Gillon McLachlan first announced that he would be exiting the AFL back before Easter this year. As Christmas beckons, McLachlan remains chief executive and the country’s most powerful sporting body has been unable to nominate his successor.
In what should be viewed as an embarrassing turn of events, McLachlan has been asked by the AFL commission to stay on in his role until late April or May of next year, in effect giving McLachlan a farewell tour of sorts.
It is remarkable that a body with the corporate and political might of the AFL has found McLachlan so difficult to replace, that the people charged with the governance of the sport are so reluctant to let him leave.
Some critical AFL industry insiders have noted that if the league was an ASX-listed company, shareholders would be wondering what the hell is going on, why this process has been so drawn out and, indeed, why McLachlan’s continued presence in the driver’s seat has been deemed so necessary by the AFL commission.
Why is McLachlan staying on?
The line from within the AFL is that McLachlan feels he must stay on, in part, to deal with the Hawthorn racism investigation. In doing so, he would bequeath his successor a less bumpy runway. So, it is being spun as a sacrificial act.
At AFL headquarters, the precedent of Andrew Demetriou hanging around for the Essendon crisis during 2013, when the then AFL CEO had intended to leave earlier, has been used as a defence of McLachlan’s extension.
That comparison or precedent is flawed on a number of fronts.

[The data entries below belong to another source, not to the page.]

(** A cranking base poll overtaken by a prime poll that finds the engine running: the
    client ends on cranking. *)
Lemma overtaken_transition_witness :
  let lv' := let '(lv1, es) := base_begin true cranking_poll bench_live in
             base_end cranking_poll es (base_write cranking_poll (on_poll true 0 running_poll lv1)) in
  cv_engine (served lv') = "running"%string /\
  forall l, bus_subs (lv_bus lv') !! 0%nat = Some l -> cv_engine (replay (served bench_live) l) = "cranking"%string.
Proof.
  assert (bus_subs (lv_bus bench_live) !! 0%nat = Some []) as Hq by reflexivity.
  assert (pe_tier cranking_poll = "base"%string) as H1 by reflexivity.
  assert (pe_tier running_poll <> "base"%string) as H2 by discriminate.
  pose proof (overtaken_transition true 0 cranking_poll running_poll bench_live 0%nat [] (served bench_live)
    bench_bus_ok Hq H1 H2) as Ho.
  assert (cv_engine (served (fst (base_begin true cranking_poll bench_live))) = "cranking"%string) as Hc
    by (vm_compute; reflexivity).
  assert (cv_engine (served (on_poll true 0 running_poll (fst (base_begin true cranking_poll bench_live)))) =
          "running"%string) as Hr by (vm_compute; reflexivity).
  destruct (base_begin true cranking_poll bench_live) as [lv1 es]. cbn [fst] in Hc, Hr. cbv zeta in Ho |- *.
  destruct Ho as [_ Ho]. rewrite Hc in Ho. split; [exact Hr|].
  intros l Hl. refine (proj1 (Ho _ l Hl)). vm_compute. discriminate.
Defined.

(** The same two polls one after the other keep the client in sync. *)
Lemma clients_stay_in_sync_witness :
  let s := {| sd_live := bench_live; sd_pending := None |} in
  let s' := {| sd_live := live_step true 0 bench_live (GenPoll running_poll); sd_pending := None |} in
  exists new, in_sync 0%nat (served bench_live) new s'.
Proof.
  cbv zeta.
  assert (in_sync 0%nat (served bench_live) [] {| sd_live := bench_live; sd_pending := None |}) as H1
    by (constructor; [exact bench_bus_ok|reflexivity|reflexivity]).
  assert (rtc (sched true 0 (calm true 0)) {| sd_live := bench_live; sd_pending := None |}
            {| sd_live := live_step true 0 bench_live (GenPoll running_poll); sd_pending := None |}) as H2
    by (apply rtc_once, sched_whole; [reflexivity|discriminate]).
  destruct (clients_stay_in_sync true 0 0%nat (served bench_live) [] _ _ H2 H1) as [Hg|[new Hn]].
  - exfalso. apply (f_equal (fun o : option (list BusEvent) => match o with Some _ => true | None => false end)) in Hg.
    vm_compute in Hg. discriminate.
  - exists new. exact Hn.
Defined.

The most salient is that Demetriou, whatever his failings, did have a clear-cut successor identified (McLachlan), whom everyone within the AFL knew would take the reins as soon as he left. McLachlan has not groomed a specific successor, either within the AFL executive or even at club level. Nor has Richard Goyder, his chairman.
Further, the Essendon crisis dragged on into a four-year saga. McLachlan, as fate had it, was in the seat from 2014 when the crisis escalated into show cause notices, federal court cases and ultimately suspensions for the 34 players.
Presently, the AFL cannot say with any confidence a) what will come of this Hawthorn investigation, or b) how long it will be a significant issue for the competition and individuals such as the First Nations players and their partners and the relevant officials, headed by Alastair Clarkson, who is strenuously denying the allegations levelled against him.
It might fizzle out into something less vexing, as lawyers brandish their briefs and settlements are reached. Or it might turn into a legal and logistical quagmire.
Whatever happens, there is no need for McLachlan to hang around for Hawthorn’s sake. The Hawthorn probe, in any case, will be handled directly by Andrew Dillon, the AFL’s legal counsel and senior executive who is one of the favourites – if not the topweight – to take Gillon’s gig.
The third key difference between Demetriou/Essendon and McLachlan/Hawthorn is that Demetriou’s chairman Mike Fitzpatrick was a more forceful figure, in terms of keeping the CEO on a leash, than the current chairman Goyder.
The impression given has been that Goyder is in thrall to Gillon, in the same way that Goyder, the Qantas chairman, has extolled Alan Joyce as a CEO nonpareil. He has let McLachlan run the show with minimal push back.
Unfortunately, this adoration of McLachlan – yes, a highly effective CEO on key measures such as COVID-19, government relations, sponsorship, club equalisation, broadcast deal, AFLW; less so on cultural matters – is also casting a shadow on his successor, whether that is Dillon, fellow AFL senior executive Travis Auld, Richmond CEO Brendon Gale or another left-field choice.
The notion that McLachlan is needed to remain in the job to deal with various tasks – the players’ CBA, club funding, the Tasmanian licence and the Hawthorn investigation – necessarily means removing important decisions from the next CEO’s domain.
And, within the AFL, there’s perpetually a crisis of one kind or another. The next CEO will be confronted with a fresh disaster soon enough.
Goyder’s commission, meanwhile, is still running two short – three if you count the temporary leave of Andrew Newbold, the ex-Hawthorn president (who has stepped aside, as a matter of governance, for the Hawthorn probe). Jason Ball, the ex-Swans premiership player, and ex-News Corp CEO Kim Williams have been gone from the AFL board for almost two years.
Ball’s exit left the commission without a single serious ex-football person in its ranks, further consolidating the power of the AFL executive. If the AFL was a listed company, the shareholders might ask why there are no replacements for those directors. But the clubs, on the whole, have been supine.
In part, this is a legacy of McLachlan and Demetriou before him. At least half of the clubs rely on the AFL for financial support and few are willing to take on head office in anything other than the most performative way.
The AFL Commission has employed headhunters from the US to find McLachlan’s replacement and one wonders what they’ve got for their money. One leading candidate was interviewed by the headhunters in June and has not had a second interview yet.
The game needs a new leader in place by February. If and when that decision is belatedly reached, McLachlan should move on soon afterwards, removing the shadow on his successor that the Sun King has cast.